In May this year, the Ministry of Local Government and Rural Development abolished town chiefs. And to affirm its stand, the ministry issued a circular stating that it had stopped paying honoraria to all the affected chiefs.
Government’s move brought disquiet particularly among chiefs who, in mid June, asked President Peter Mutharika to overrule the ministry’s directive. It would appear Mutharika heeded their concerns and last week “suspended” the directive. He has since established a task force to look at the pros and cons of the directive.
In a recent interview, former vice-president Justin Malewezi said chieftaincy is a system of choice and must not be tampered with. He further advised that any issue concerning chiefs must be worked out with utmost caution.
Nonetheless, others have argued that a task force set by Mutharika cannot address the issues as the matter is subject to a referendum.
Weighing in, president of Maravi Peoples Party (MPP) Yusuf Aufi said there is no need for a task force let alone a referendum because laws guiding this are clear.
“Casting a critical eye on the issue you find that the laws are clear, but politicians have tried to bend the laws for their political interests. Actually, their main focus has been to win an election by using the chiefs to amass support.
“But if we were to follow the law, we would not be in this mess. It is a mess created by politicians and it has to be addressed by them,” he said.
Aufi expressed fear that whatever authority is put in place, it will be subject to abuse by political machinations.
“Another issue that needs to be critically considered is mechanisms which will be put up if town chiefs are completely abolished because I am afraid that politics will still control everything. Even if we decide to have block leaders there is a high possibility that political parties in power will possibly take control and eventually this will also lose its meaning in terms of providing sound leadership.
“The major thing to address is why in the first we violated the constitution or the provisions of the Local Government Act,” he stated.
Village Head Kamsikwa of Lilongwe feels government has betrayed town chiefs in this decision.
“Government should not back away today after having recognised them all along through the honoraria it has been giving them. Therefore, it is unfair to say they are illegitimate now after they have served their communities well and championed development initiatives during the period when there were no ward councillors.
“Why should they be regarded as non-entities now? Their existence has a special charm on the communities and it results in the citizens fully accepting and owning any project being presided over by chiefs as they relate quite well with local people even if they come from different backgrounds,” he said.
Kamsikwa said apart from that, chiefs in towns preside over important functions such as funerals and weddings and it is unfair to take them out because they play an important societal role.

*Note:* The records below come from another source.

Lemma fromBackend_delivered (env : Env) (jd : JobDescription.t) (texts : list string) :
  storageReadable env = true -> delivered (reply env) = Some texts ->
  generateQuestionsFromBackend env jd =
  mapi (fun text index =>
          Question.mk ("q-" ++ show_Z (now env index) ++ "-" ++ show_nat index)%string
                      (JsString.trim text) (questionType jd) 120
                      (difficultyOf jd) "general"%string (categoryOf jd))
       texts.
Proof.
  intros Hs Hd. unfold generateQuestionsFromBackend, fromBackend. now rewrite Hs, Hd.
Qed.

End DeliveredFacts.

(** X6.  When the local storage is readable and the endpoint delivers a list
    of texts, [generateQuestionsFromBackend] returns one question for each
    text, in the order delivered: its text is the delivered text without the
    white space at its two ends (nothing else is removed), its type is the
    type of the job description and its time limit 120.  The fallback table
    is not consulted: an empty list delivered gives an interview without
    questions. *)
Theorem delivered_questions_are_kept
        (env : Questions.Env) (jd : Types.JobDescription.t) (texts : list string) :
  Questions.storageReadable env = true ->
  Network.delivered (Questions.reply env) = Some texts ->
  let questions := Questions.generateQuestionsFromBackend env jd in
  List.map Types.Question.text questions = List.map JsString.trim texts /\
  Forall2 Identifiers.trimmedFrom texts (List.map Types.Question.text questions) /\
  Forall (fun q => Types.Question.type q = Types.JobDescription.type jd /\
                   Types.Question.timeLimit q = 120) questions /\
  (questions = [] <-> texts = []).
Proof.
  intros Hs Hd questions. unfold questions.
  rewrite (fromBackend_delivered env jd texts Hs Hd). unfold Questions.mapi.
  assert (Ht : List.map Types.Question.text
                 (Questions.mapi_from
                    (fun text index =>
                       Types.Question.mk
                         ("q-" ++ Types.show_Z (Questions.now env index) ++ "-"
                          ++ Types.show_nat index)%string
                         (JsString.trim text) (Questions.questionType jd) 120
                         (Questions.difficultyOf jd) "general"%string
                         (Questions.categoryOf jd)) 0 texts)
               = List.map JsString.trim texts)
    by (apply mapi_from_map; reflexivity).
  split; [exact Ht|]. split; [|split].
  - rewrite Ht. clear. induction texts as [|t texts IH]; cbn; constructor;
      [apply trim_trimmedFrom | exact IH].
  - apply mapi_from_Forall. intros x j. cbn. split; [|reflexivity].
    unfold Questions.questionType. now destruct (Types.JobDescription.type jd).
  - destruct texts; cbn; split; intros H; try reflexivity; discriminate.
Qed.

Lemma delivered_questions_are_kept_witness :
  let questions := Questions.generateQuestionsFromBackend Scenarios.online Samples.frontend in
  List.map Types.Question.text questions
  = List.map JsString.trim ["  What is a React hook? "; "Tell me about closures."]%string /\
  Forall2 Identifiers.trimmedFrom
          ["  What is a React hook? "; "Tell me about closures."]%string
          (List.map Types.Question.text questions) /\
  Forall (fun q => Types.Question.type q = Types.JobDescription.type Samples.frontend /\
                   Types.Question.timeLimit q = 120) questions /\
  (questions = [] <-> ["  What is a React hook? "; "Tell me about closures."]%string = []).
Proof.
  refine (delivered_questions_are_kept Scenarios.online Samples.frontend
            ["  What is a React hook? "; "Tell me about closures."]%string _ _);
    reflexivity.
Defined.

(** X7.  Whatever [Math.random()] returns, the index computed for the
    emotional tone, the floor of the binary64 product of the draw and 5,
    lies within the table: the response that [submitResponse] builds
    carries one of the five tones, never an undefined one. *)
Theorem response_carries_one_of_the_tones
        (draws : Interview.Draws) (relevant : bool) (questionId answer : string)
        (duration : Q) (audioBlob : option Types.Blob) :
  0 <= Interview.randomBelow 5 (Interview.toneDraw draws) < 5 /\
  exists tone,
    Types.Response.emotionalTone
      (Interview.buildResponse draws relevant questionId answer duration audioBlob)
    = Some tone /\
    nth_error Interview.emotionalTones
              (Z.to_nat (Interview.randomBelow 5 (Interview.toneDraw draws)))
    = Some tone /\
    In tone Interview.emotionalTones.
Proof.
  assert (H := randomBelow_range 5 (Interview.toneDraw draws) ltac:(cbn; lia)).
  split; [exact H|].
  cbn [Interview.buildResponse Types.Response.emotionalTone].
  unfold Interview.pickTone.
  change (Z.of_nat (List.length Interview.emotionalTones)) with 5.
  destruct (Z.ltb_spec (Interview.randomBelow 5 (Interview.toneDraw draws)) 0)
    as [Hneg | _]; [lia|].
  destruct (nth_error Interview.emotionalTones
              (Z.to_nat (Interview.randomBelow 5 (Interview.toneDraw draws))))
    as [tone|] eqn:E.
  - exists tone. split; [reflexivity|]. split; [reflexivity|].
    now apply nth_error_In in E.
  - apply nth_error_None in E. cbn [Interview.emotionalTones List.length] in E. lia.
Qed.

(* ====================================================================== *)
(** ** The patterns of [submitResponse] *)
(* ====================================================================== *)

Section LanguageFacts.
Import JsString RegExp Language.
Open Scope string_scope.

Variable ignoreCase : bool.

Lemma Matches_Empty_inv (w : string) : Matches ignoreCase Empty w -> w = EmptyString.
Proof. now inversion 1. Qed.

Lemma Matches_Never_inv (w : string) : ~ Matches ignoreCase Never w.
Proof. inversion 1. Qed.

Lemma Matches_Seq_inv (r1 r2 : regex) (w : string) :
  Matches ignoreCase (Seq r1 r2) w ->
  exists w1 w2, w = w1 ++ w2 /\ Matches ignoreCase r1 w1 /\ Matches ignoreCase r2 w2.
Proof. inversion 1; subst. eauto. Qed.

Lemma Matches_Alt_inv (r1 r2 : regex) (w : string) :
  Matches ignoreCase (Alt r1 r2) w -> Matches ignoreCase r1 w \/ Matches ignoreCase r2 w.
Proof. inversion 1; subst; auto. Qed.

Lemma append_eq_nil (a b : string) : a ++ b = EmptyString -> a = EmptyString /\ b = EmptyString.
Proof. destruct a; cbn; [auto | discriminate]. Qed.

(** A non-empty match of a repetition starts with a non-empty match of the
    repeated pattern. *)
Lemma Matches_Star_cons (r : regex) (c : ascii) (w : string) :
  Matches ignoreCase (Star r) (String c w) ->
  exists w1 w2,
    w = w1 ++ w2 /\ Matches ignoreCase r (String c w1) /\ Matches ignoreCase (Star r) w2.
Proof.
  intros H. remember (Star r) as sr eqn:Er. remember (String c w) as cw eqn:Ew.
  revert c w Ew.
  induction H as [ | | | | | | | r' | r' w1 w2 H1 _ H2 IH2]; try discriminate.
  intros c w Ew. injection Er as ->.
  destruct w1 as [|d w1].
  - cbn in Ew. now apply IH2.
  - cbn in Ew. injection Ew as -> <-. exists w1, w2. auto.
Qed.

Lemma nullable_Matches (r : regex) :
  nullable r = true <-> Matches ignoreCase r EmptyString.
Proof.
  induction r as [ | | p | | | r1 IH1 r2 IH2 | r1 IH1 r2 IH2 | r IH]; cbn.
  - split; [discriminate | inversion 1].
  - split; [constructor | reflexivity].
  - split; [discriminate | inversion 1].
  - split; [discriminate | inversion 1].
  - split; [discriminate | inversion 1].
  - rewrite orb_true_iff, IH1, IH2. split.
    + intros [H | H]; [now apply MatchesLeft | now apply MatchesRight].
    + apply Matches_Alt_inv.
  - rewrite andb_true_iff, IH1, IH2. split.
    + intros [H1 H2]. now apply (MatchesSeq ignoreCase r1 r2 EmptyString EmptyString).
    + intros H. apply Matches_Seq_inv in H as (w1 & w2 & Hw & H1 & H2).
      symmetry in Hw. apply append_eq_nil in Hw as [-> ->]. auto.
  - split; [constructor | reflexivity].
Qed.

Lemma Matches_of_bool (b : bool) (w : string) :
  Matches ignoreCase (of_bool b) w <-> b = true /\ w = EmptyString.
Proof.
  destruct b; cbn; split.
  - intros H. now apply Matches_Empty_inv in H.
  - intros [_ ->]. constructor.
  - intros H. now apply Matches_Never_inv in H.
  - intros [H _]. discriminate.
Qed.

Lemma deriv_Matches (c : ascii) (r : regex) (w : string) :
  Matches ignoreCase (deriv ignoreCase c r) w <-> Matches ignoreCase r (String c w).
Proof.
  revert w.
  induction r as [ | | p | | | r1 IH1 r2 IH2 | r1 IH1 r2 IH2 | r IH]; intros w;
    cbn [deriv].
  - split; inversion 1.
  - split; inversion 1.
  - rewrite Matches_of_bool. split.
    + intros [H ->]. now constructor.
    + inversion 1; subst. auto.
  - rewrite Matches_of_bool. split.
    + intros [H ->]. now constructor.
    + inversion 1; subst. auto.
  - rewrite Matches_of_bool. split.
    + intros [H ->]. apply negb_true_iff in H. now constructor.
    + inversion 1; subst. split; [now apply negb_true_iff | reflexivity].
  - split.
    + intros H. apply Matches_Alt_inv in H as [H | H].
      * apply MatchesLeft. now apply IH1.
      * apply MatchesRight. now apply IH2.
    + intros H. apply Matches_Alt_inv in H as [H | H].
      * apply MatchesLeft. now apply IH1.
      * apply MatchesRight. now apply IH2.
  - assert (Hfirst : forall w1 w2,
               Matches ignoreCase r1 (String c w1) -> Matches ignoreCase r2 w2 ->
               Matches ignoreCase (Seq r1 r2) (String c (w1 ++ w2))).
    { intros w1 w2 H1 H2.
      apply (MatchesSeq ignoreCase r1 r2 (String c w1) w2 H1 H2). }
    assert (Hsplit : Matches ignoreCase (Seq r1 r2) (String c w) ->
               (exists w1 w2, w = w1 ++ w2 /\ Matches ignoreCase r1 (String c w1) /\
                              Matches ignoreCase r2 w2) \/
               (Matches ignoreCase r1 EmptyString /\ Matches ignoreCase r2 (String c w))).
    { intros H. apply Matches_Seq_inv in H as (w1 & w2 & Hw & H1 & H2).
      destruct w1 as [|d w1]; cbn in Hw.
      - right. subst w2. auto.
      - injection Hw as -> ->. left. eauto. }
    destruct (nullable r1) eqn:En.
    + split.
      * intros H. apply Matches_Alt_inv in H as [H | H].
        -- apply Matches_Seq_inv in H as (w1 & w2 & -> & H1 & H2).
           apply Hfirst; [now apply IH1 | exact H2].
        -- apply (MatchesSeq ignoreCase r1 r2 EmptyString (String c w)).
           ++ now apply nullable_Matches.
           ++ now apply IH2.
      * intros H. apply Hsplit in H as [(w1 & w2 & -> & H1 & H2) | [_ H2]].
        -- apply MatchesLeft. apply MatchesSeq; [now apply IH1 | exact H2].
        -- apply MatchesRight. now apply IH2.
    + split.
      * intros H. apply Matches_Seq_inv in H as (w1 & w2 & -> & H1 & H2).
        apply Hfirst; [now apply IH1 | exact H2].
      * intros H. apply Hsplit in H as [(w1 & w2 & -> & H1 & H2) | [H1 _]].
        -- apply MatchesSeq; [now apply IH1 | exact H2].
        -- apply nullable_Matches in H1. congruence.
  - split.
    + intros H. apply Matches_Seq_inv in H as (w1 & w2 & -> & H1 & H2).
      apply (MatchesMore ignoreCase r (String c w1) w2); [now apply IH | exact H2].
    + intros H. apply Matches_Star_cons in H as (w1 & w2 & -> & H1 & H2).
      apply MatchesSeq; [now apply IH | exact H2].
Qed.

“Chiefs everywhere are known as custodians of culture, so whether you are in town or not this must be followed and it is not a matter of a referendum because the issue is straight forward,” he said.
A Lilongwe-based sociologist Gerald Mangani suggested that land should be identified somewhere where chiefs affected by the decision should to settle with their subjects who would wish to follow them.
“Those areas should be provided with all sorts of social amenities to ease their living. You cannot end chieftainships just like that because these issues are deeply rooted in our culture. Politicians should also tread carefully because chiefs command peoples’ loyalty and it could prove catastrophic to some politicians.
“Chiefs, wherever they are located, have always remained a respectful traditional institution and one should be cautiously aware of their versatility in surviving modern evolutions,” he said.
Mangani thinks the issue should have been dealt with a long time ago when democracy was being introduced in the country.
“Government has not handled this matter professionally and town chiefs have known about this late. This should have been done a long time ago, especially when the democratic dispensation was just being introduced.
“A comprehensive civic education on the provisions of the Chiefs Act as well as the Local Government Act should have been made clear to the town chiefs unlike how it is being handled now,” he explained.
Businessperson Mike Kapalanga of Dowa sees no need for debate or referendum on the issue.
“Traditionally or culturally, chiefs are supposed to rule over their blood relations and as we know in towns there is a mixture of people coming from different places and not related by blood, it does not make sense to have chiefs in towns. It will be a waste if this was put to a referendum,” he argued.